Toluca is the highest specified locality for this beetle, at almost 9,000 ft (over 2,600 m) AMSL. Oaxaca City is above 5,000 ft (over 1,500 m), while the Sonora locality might be as low as 700 ft (more than 200 m), but possibly (the top of Cerro Aguja Bacachaca) almost 4,300 ft (1,300 m) above sea level. Other Haematochiton species, as far as is known, also seem to prefer higher elevations. The ecoregion at the Sinaloa locality is probably Sinaloan dry forests, while Toluca is in the Balsas dry forests region. Oaxaca City is at a major ecoregion boundary, where the southernmost extent of the Balsas dry forests meets its coastal counterpart, the Southern Pacific dry forests, in a lower-lying gap between the Oaxacan and Southern Sierra Madre pine-oak forests. The presumed closest living relative of H.carbonarius, H.elateroides, is a pine-oak forest specialist, so H.carbonarius is more likely than not adapted to mediterranean to subtropical dry upland forests, apparently not ranging as far up as H.elateroides (which is usually found around 8,000-9,000 ft/2,500-3,000 m).

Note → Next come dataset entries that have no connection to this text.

(** The critical and high counts of the summary of a section, as the
    report reads them. *)
Definition urgent_in (s : option PipelineOrchestrator.section) : Z :=
  match s with
  | Some s =>
      count_of (read_count (PipelineOrchestrator.summary s)
                           "by_severity" "critical") +
      count_of (read_count (PipelineOrchestrator.summary s)
                           "by_severity" "high")
  | None => 0
  end.

Definition found_in (s : option PipelineOrchestrator.section) : Z :=
  match s with
  | Some s => len (PipelineOrchestrator.issues s)
  | None => 0
  end.

(** * Properties *)

(** ** Rational comparisons *)

Lemma Qltb_lt (x y : Q) : Qltb x y = true ↔ (x < y)%Q.
Proof.
  unfold Qltb. rewrite negb_true_iff, <- not_true_iff_false, Qle_bool_iff.
  split; [apply Qnot_le_lt | apply Qlt_not_le].
Qed.

Lemma Qltb_ge (x y : Q) : Qltb x y = false ↔ (y <= x)%Q.
Proof.
  unfold Qltb. rewrite negb_false_iff. apply Qle_bool_iff.
Qed.

Lemma Qltb_proper (a b c d : Q) :
  (a == c)%Q → (b == d)%Q → Qltb a b = Qltb c d.
Proof. intros H1 H2. unfold Qltb. by rewrite H1, H2. Qed.

(** ** The builtins at work *)

Example format_fixed_no_digits : format_fixed 0 650 = "650".
Proof. reflexivity. Qed.

Example format_fixed_rounds_half_even :
  format_fixed 0 2.5 = "2" ∧ format_fixed 0 3.5 = "4" ∧
  format_fixed 2 0.125 = "0.12" ∧ format_fixed 1 (-0.25) = "-0.2".
Proof. repeat split; reflexivity. Qed.

Example format_percent_one_digit : format_percent 1 0.4 = "40.0%".
Proof. reflexivity. Qed.

Example str_title_words :
  str_title "performance" = "Performance" ∧
  str_title "data quality" = "Data Quality".
Proof. split; reflexivity. Qed.

Example str_contains_lowered :
  str_contains "build" (str_lower "High Build Failure Rate") = true ∧
  str_contains "build" "High Build Failure Rate" = false.
Proof. split; reflexivity. Qed.

Example sum_of_mixed_numbers :
  sum [VInt 1; VBool true; VFloat 0.5] = Ok (VFloat 2.5) ∧
  sum [VInt 1; VStr "2"] = Raise TypeError.
Proof. split; reflexivity. Qed.

Example mean_of_integers :
  mean [VInt 1; VInt 3] = Ok (VInt 2) ∧ mean [VInt 1; VInt 2] = Ok (VFloat (3 # 2)) ∧
  mean [] = Raise StatisticsError.
Proof. repeat split; reflexivity. Qed.

Example slow_builds_text :
  description (slow_builds_issue 650 20) =
    "Average build time is 650 seconds, exceeding recommended threshold" ∧
  impact (slow_builds_issue 650 20) =
    "Delayed feedback cycles, reduced developer productivity. Average delay: 350s per build".
Proof. split; reflexivity. Qed.

Example systemic_text :
  title (systemic_issue "performance" 5) = "Systemic Performance Issues" ∧
  description (systemic_issue "performance" 5) =
    "Detected 5 performance issues across pipelines".
Proof. split; reflexivity. Qed.

(** ** Prioritisation *)

Section Prioritization.

Lemma severity_rank_table (x : Issue) :
  severity_rank x =
    if decide (severity x = "critical") then 4
    else if decide (severity x = "high") then 3
    else if decide (severity x = "medium") then 2
    else if decide (severity x = "low") then 1
    else 0.
Proof.
  unfold severity_rank, severity_order.
  destruct (decide (severity x = "critical")) as [->|E1]; [done|].
  destruct (decide (severity x = "high")) as [->|E2]; [done|].
  destruct (decide (severity x = "medium")) as [->|E3]; [done|].
  destruct (decide (severity x = "low")) as [->|E4]; [done|].
  by rewrite !lookup_insert_ne, lookup_singleton_ne by congruence.
Qed.

Lemma severity_rank_recognized (x : Issue) :
  recognized x = true → 1 <= severity_rank x <= 4.
Proof.
  unfold recognized. rewrite bool_decide_eq_true, severity_rank_table.
  rewrite !elem_of_cons, elem_of_nil.
  intros [E|[E|[E|[E|[]]]]]; rewrite E; simpl; lia.
Qed.

Lemma severity_rank_unrecognized (x : Issue) :
  recognized x = false → severity_rank x = 0.
Proof.
  unfold recognized. rewrite bool_decide_eq_false, severity_rank_table.
  rewrite !elem_of_cons, elem_of_nil. intros H.
  repeat (destruct (decide _) as [E|_]; [destruct H; auto|]). done.
Qed.

Lemma key_lt_false (x y : Issue) : key_lt x y = false ↔ precedes x y.
Proof.
  unfold key_lt, precedes.
  destruct (Z.eqb_spec (severity_rank x) (severity_rank y)) as [E|E].
  - rewrite Qltb_ge. split; [auto | intros [H|[_ H]]; [lia | done]].
  - rewrite Z.ltb_ge. split; [intros; left; lia | intros [H|[H _]]; lia].
Qed.

Lemma key_lt_true (x y : Issue) :
  key_lt x y = true → precedes y x ∧ same_key x y = false.
Proof.
  unfold key_lt, precedes, same_key.
  destruct (Z.eqb_spec (severity_rank x) (severity_rank y)) as [E|E].
  - rewrite Qltb_lt. intros H. split.
    + right. split; [done | by apply Qlt_le_weak].
    + simpl. apply not_true_iff_false. rewrite Qeq_bool_iff. intros E'.
      rewrite E' in H. by apply Qlt_irrefl in H.
  - rewrite Z.ltb_lt. intros H. split; [by left | done].
Qed.

Lemma precedes_trans (x y z : Issue) : precedes x y → precedes y z → precedes x z.
Proof.
  unfold precedes. intros [H1|[H1 H1']] [H2|[H2 H2']].
  - left; lia.
  - left; lia.
  - left; lia.
  - right. split; [congruence | by apply (Qle_trans _ (confidence y))].
Qed.

Lemma same_key_trans (k x y : Issue) :
  same_key k x = true → same_key k y = true → same_key x y = true.
Proof.
  unfold same_key. rewrite !andb_true_iff, !Z.eqb_eq, !Qeq_bool_iff.
  intros [H1 H1'] [H2 H2']. split; [congruence | by rewrite <- H1'].
Qed.
(** [update(new)] with a table [new] made of other set objects. *)
Lemma RoutingTable_update_spec (new : RoutingTable) (s : State) :
  wf s ->
  separate new (routing_table s) ->
  let t := routing_table s in
  exists s',
    RoutingTable_update new s = (Return tt, s')
    /\ same_sets t (routing_table s')
    /\ elements (routers t) s' = elements (routers new) s
    /\ elements (readers t) s' = elements (readers new) s
    /\ elements (writers t) s' = elements (writers new) s
    /\ ttl (routing_table s') = ttl new
    /\ last_updated_time (routing_table s') = clock s
    /\ (forall l, l <> routers t -> l <> readers t -> l <> writers t ->
          elements l s' = elements l s)
    /\ RoutingTable_update new s' = (Return tt, s').
Proof.
  intros (Hnd & Hr & Hrd & Hw & H1 & H2 & H3) Hsep t.
  destruct (separate_ne _ _ Hsep) as (N1 & N2 & N3 & N4 & N5 & N6 & N7 & N8 & N9).
  fold t in N1, N2, N3, N4, N5, N6, N7, N8, N9.
  pose proof (RoutingTable_update_form new s Hnd Hsep) as Hrun.
  cbn zeta in Hrun. fold t in Hrun.
  set (R := elements (routers new) s) in *.
  set (RD := elements (readers new) s) in *.
  set (W := elements (writers new) s) in *.
  destruct (lookup_insert3 (heap s) (routers t) (readers t) (writers t)
              R RD W Hr Hrd Hw H1 H2 H3) as (L1 & L2 & L3 & L4).
  cbn zeta in L1, L2, L3, L4.
  set (h3 := <[writers t := W]> (<[readers t := RD]> (<[routers t := R]> (heap s)))) in *.
  set (T := mkRoutingTable (routers t) (readers t) (writers t) (clock s) (ttl new)) in *.
  exists (set_routing_table T (set_heap h3 s)). split; [exact Hrun|].
  assert (E : forall l, elements l (set_routing_table T (set_heap h3 s))
                        = default [] (h3 !! l)) by reflexivity.
  split; [repeat split|].
  rewrite !E, L1, L2, L3. repeat (split; [reflexivity|]).
  split.
  { intros l ? ? ?. rewrite E, L4 by assumption. reflexivity. }
  pose proof (frame_RoutingTable_update new s _ _ Hrun) as (_ & _ & Hnd' & _).
  pose proof (RoutingTable_update_form new (set_routing_table T (set_heap h3 s))
                (Hnd' Hnd) Hsep) as Hrun2.
  cbn zeta in Hrun2. rewrite !E in Hrun2.
  rewrite !L4 in Hrun2 by assumption.
  change (default [] (heap s !! routers new)) with R in Hrun2.
  change (default [] (heap s !! readers new)) with RD in Hrun2.
  change (default [] (heap s !! writers new)) with W in Hrun2.
  cbn [routing_table set_routing_table set_heap heap routers readers writers
       clock T] in Hrun2.
  fold t in Hrun2.
  rewrite (list_insert_id h3 (routers t)) in Hrun2 by exact L1.
  rewrite (list_insert_id h3 (readers t)) in Hrun2 by exact L2.
  rewrite (list_insert_id h3 (writers t)) in Hrun2 by exact L3.
  exact Hrun2.
Qed.
(** * serene: middleware chaining, request-scoped log attributes, the ECS
      log handler and the healthz endpoint

    A shallow embedding of the Go packages [httputils], [log],
    [ecshandler] and [healthz], together with the parts of the Go standard
    library they call ([context], [net/http] headers, [log/slog] and its
    JSON handler), and the properties stated about them.

    Conventions.  A Go slice is modelled by the sequence of its elements
    (a [list]); a Go [error] is an [option] over an error type, [None]
    being [nil]; effects on the outside world (the writer behind the JSON
    handler, the process-wide default logger, the response) are threaded
    explicitly through a world state. *)

From Stdlib Require Import ZArith Ascii String List DecimalString.
From stdpp Require Import base option list strings gmap.
Import ListNotations.

#[local] Set Warnings "-register-all".
#[local] Open Scope Z_scope.

(** ** Standard library: [time], [runtime], [strings] *)

Module time.
(** An instant; the zero [time.Time] is [0]. *)
Definition Time := Z.
Definition IsZero (t : Time) : bool := (t =? 0)%Z.
End time.
(** The same happens whatever the library allows by default, as long as
    it drops [x] and keeps what is inside it: [dd] is allowed by the
    module itself. *)
Lemma sanitizeHtml_renests
    defaultAllowedTags defaultAllowedAttributes keepsContent :
  lit "x" ∉ defaultAllowedTags →
  keepsContent (lit "x") = true →
  let pass :=
    sanitizeHtmlWith parseHtml writeHtml
      defaultAllowedTags defaultAllowedAttributes keepsContent in
  pass (lit "<dd>a<x><dd>b</dd></x></dd>") = lit "<dd>a<dd>b</dd></dd>" ∧
  pass (lit "<dd>a<dd>b</dd></dd>") = lit "<dd>a</dd><dd>b</dd>".
Proof.
  intros Hx Hkeeps pass.
  assert (bool_decide (lit "dd" ∈ allowedTags defaultAllowedTags) = true) as Hdd.
  { apply bool_decide_eq_true_2, newSet_elem, elem_of_app. right.
    apply (bool_decide_unpack _). vm_compute. exact I. }
  assert (bool_decide (lit "x" ∈ allowedTags defaultAllowedTags) = false) as Hdropped.
  { apply bool_decide_eq_false_2. intros [H|H]%newSet_elem%elem_of_app; [done|].
    by apply (bool_decide_pack _) in H. }
  assert (∀ tagName attribs,
            bool_decide (tagName = lit "a") = false →
            transformTag tagName attribs = (tagName, attribs)) as Hplain.
  { intros tagName attribs H. unfold transformTag.
    destruct (decide (tagName = lit "a")) as [->|]; [done|done]. }
  unfold pass, sanitizeHtmlWith. split.
  - assert (parseHtml (lit "<dd>a<x><dd>b</dd></x></dd>")
            = [Element (lit "dd") []
                 [Text (lit "a");
                  Element (lit "x") [] [Element (lit "dd") [] [Text (lit "b")]]]])
      as -> by (vm_compute; reflexivity).
    unfold sanitize. change ([?node] ≫= ?f) with (f node ++ []).
    rewrite app_nil_r cleanNode_Element. cbn zeta.
    rewrite Hplain // /= Hdd Hdropped Hkeeps.
    vm_compute. reflexivity.
  - assert (parseHtml (lit "<dd>a<dd>b</dd></dd>")
            = [Element (lit "dd") [] [Text (lit "a")];
               Element (lit "dd") [] [Text (lit "b")]])
      as -> by (vm_compute; reflexivity).
    unfold sanitize. change ([?a; ?node] ≫= ?f) with (f a ++ f node ++ []).
    rewrite app_nil_r !cleanNode_Element. cbn zeta.
    rewrite !Hplain // /= Hdd.
    vm_compute. reflexivity.
Qed.

(** A second pass returns the string of the first whenever the parser
    reads that string back as the fragment it was written from, whatever
    the parser and the writer are, as long as the parser gives an element
    one attribute of a name at most and the writer does not tell one text
    from two that meet. *)
Lemma sanitizeHtmlWith_idempotent
    (read : jsstring → list Node) (write : list Node → jsstring)
    defaultAllowedTags defaultAllowedAttributes keepsContent html :
  let sanitized :=
    sanitize defaultAllowedTags defaultAllowedAttributes keepsContent (read html) in
  Forall wellFormed (read html) →
  read (write sanitized) = joinTexts sanitized →
  write (joinTexts sanitized) = write sanitized →
  sanitizeHtmlWith read write defaultAllowedTags defaultAllowedAttributes keepsContent
    (sanitizeHtmlWith read write
       defaultAllowedTags defaultAllowedAttributes keepsContent html)
  = sanitizeHtmlWith read write
      defaultAllowedTags defaultAllowedAttributes keepsContent html.
Proof.
  intros sanitized Hwf Hread Hwrite. unfold sanitizeHtmlWith.
  fold sanitized. rewrite Hread settled_fixed; [done|].
  apply joinTexts_settled. by apply clean_settled.
Qed.
Lemma div_step_spec ys zs j :
  Forall digit ys -> Forall digit zs -> (1 <= length ys <= j)%nat -> (j < length zs)%nat ->
  32768 <= nth (length ys - 1) ys 0 ->
  let lo := firstn (length ys) (skipn (j - length ys) zs) in
  let r := eval lo + radix (length ys) * nth j zs 0 in
  r < eval ys * BIGRAD ->
  exists lo' q,
    div_step ys zs j = Ok (firstn (j - length ys) zs ++ lo' ++ [q] ++ skipn (j + 1) zs) /\
    r = q * eval ys + eval lo' /\ 0 <= eval lo' < eval ys /\
    Forall digit lo' /\ digit q /\ length lo' = length ys.
Proof.
  intros Hy Hz Hny Hj Htop lo r Hr.
  assert (Hlo : Forall digit lo) by (unfold lo; auto with digits).
  assert (Llo : length lo = length ys) by (unfold lo; rewrite length_firstn, length_skipn; lia).
  assert (Hzj : digit (nth j zs 0)) by (apply Forall_nth_default; auto with digits).
  unfold div_step. fold lo.
  replace (nth (j - 1) zs 0) with (nth (length ys - 1) lo 0)
    by (unfold lo; rewrite nth_firstn_skipn by lia; f_equal; lia).
  destruct (length ys) as [|n1] eqn:Eny; [lia|].
  replace (S n1 - 1)%nat with n1 in * by lia.
  pose proof (split_last_nth lo n1 Llo) as Slo. pose proof (split_last_nth ys n1 Eny) as Sys.
  assert (Hzj1 : digit (nth n1 lo 0)) by (apply Forall_nth_default; auto with digits).
  assert (Hyt : digit (nth n1 ys 0)) by (apply Forall_nth_default; auto with digits).
  assert (L1 : length (firstn n1 lo) = length (firstn n1 ys)) by (rewrite !length_firstn; lia).
  destruct (qhat_remainder (firstn n1 lo) (nth n1 lo 0) (nth j zs 0) (firstn n1 ys) (nth n1 ys 0))
    as (Hq & Hv & H2y); auto with digits; [unfold digit in Hyt; lia| |].
  { rewrite <- Slo, <- Sys. replace (S (length (firstn n1 ys))) with (S n1) by (rewrite length_firstn; lia). exact Hr. }
  rewrite <- Slo, <- Sys in Hv. rewrite <- Sys in H2y.
  replace (S (length (firstn n1 ys))) with (S n1) in * by (rewrite length_firstn; lia).
  fold r in Hv. set (q0 := qhat (nth j zs 0) (nth n1 lo 0) (nth n1 ys 0)) in *.
  pose proof (eval_bound lo Hlo) as Blo. rewrite Llo in Blo.
  pose proof (eval_bound ys Hy) as Bys. rewrite Eny in Bys.
  destruct (q0 =? 0) eqn:E; breflect; cbn [bind].
  - exists lo, q0. rewrite E in *. unfold digit in Hzj.
    assert (nth j zs 0 = 0) by (unfold r in Hv; nia).
    splits; auto; try digit_fin; unfold r in *; lia.
  - pose proof (mulsub_loop_spec q0 lo ys 0 0 Hq Hlo Hy ltac:(lia) ltac:(lia) digit_0) as HM.
    destruct (mulsub_loop q0 lo ys 0 0) as [[out num] t2].
    destruct HM as (HE & Hn & Ht2 & HF & HLo). rewrite Llo in *.
    assert (HN : s32 (u32 (num + u32 (nth j zs 0 - t2))) = num + (nth j zs 0 - t2)).
    { unfold u32. rewrite Zplus_mod_idemp_r. fold (u32 (num + (nth j zs 0 - t2))).
      rewrite s32_u32, s32_small; auto. unfold digit, BIGRAD in *; lia. }
    rewrite HN. set (nn := num + (nth j zs 0 - t2)) in *.
    assert (HEv : eval out + radix (length out) * nn = r - q0 * eval ys) by (rewrite HLo; unfold nn, r; lia).
    pose proof (eval_bound out HF) as Bo.
    assert (Hnn : -1 <= nn <= 0) by (rewrite HLo in *; nia).
    destruct (addback_loop_spec 2 out ys nn q0 (r - q0 * eval ys)) as (lo' & q & HA & Hev & Hr' & HF' & HL' & Hq');
      auto; try lia; [unfold r, digit in *; nia|].
    rewrite HA. cbn [bind]. exists lo', q. splits; auto; lia.
Qed.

While it is not quite clear where in Arizona the species was first found, the recent records are from the "sky island" mountains that rise at the boundary of the Chihuahuan and Sonoran Desert, catching moisture and growing a northernly extension of the Sierra Madre Occidental pine–oak forests; at high altitudes H.elateroides is also found on these mountains. But while the Huachuca Mountains rise up to almost 10,000 ft (3,000 m), Hereford is at about 4,200 ft (1,300 m) and the Carr and Duquesne localities at around 5,300-5,500 ft (1,600-1,700 m); in Arizona, too, H.carbonarius seems to occur at lower altitudes than H.elateroides. The closest equivalent to the Mexican dry forests in Arizona are the dry upland forests south of the Mogollon Rim, which extent in a vast arc from the northwest to the east of the state but also spottily occur at lower elevations on the "sky islands". H.carbonarius might be widespread (albeit rare or hard to find) in this habitat; if so, it is probably also found in adjacent western and possibly central New Mexico, where the same kinds of forests grow. It seems to be most easily met with in summer; the few dated specimens there are were taken in July and August. Beyond this, however, its ecology remains elusive; as late as 1967, nothing at all was known about this beetle's habits.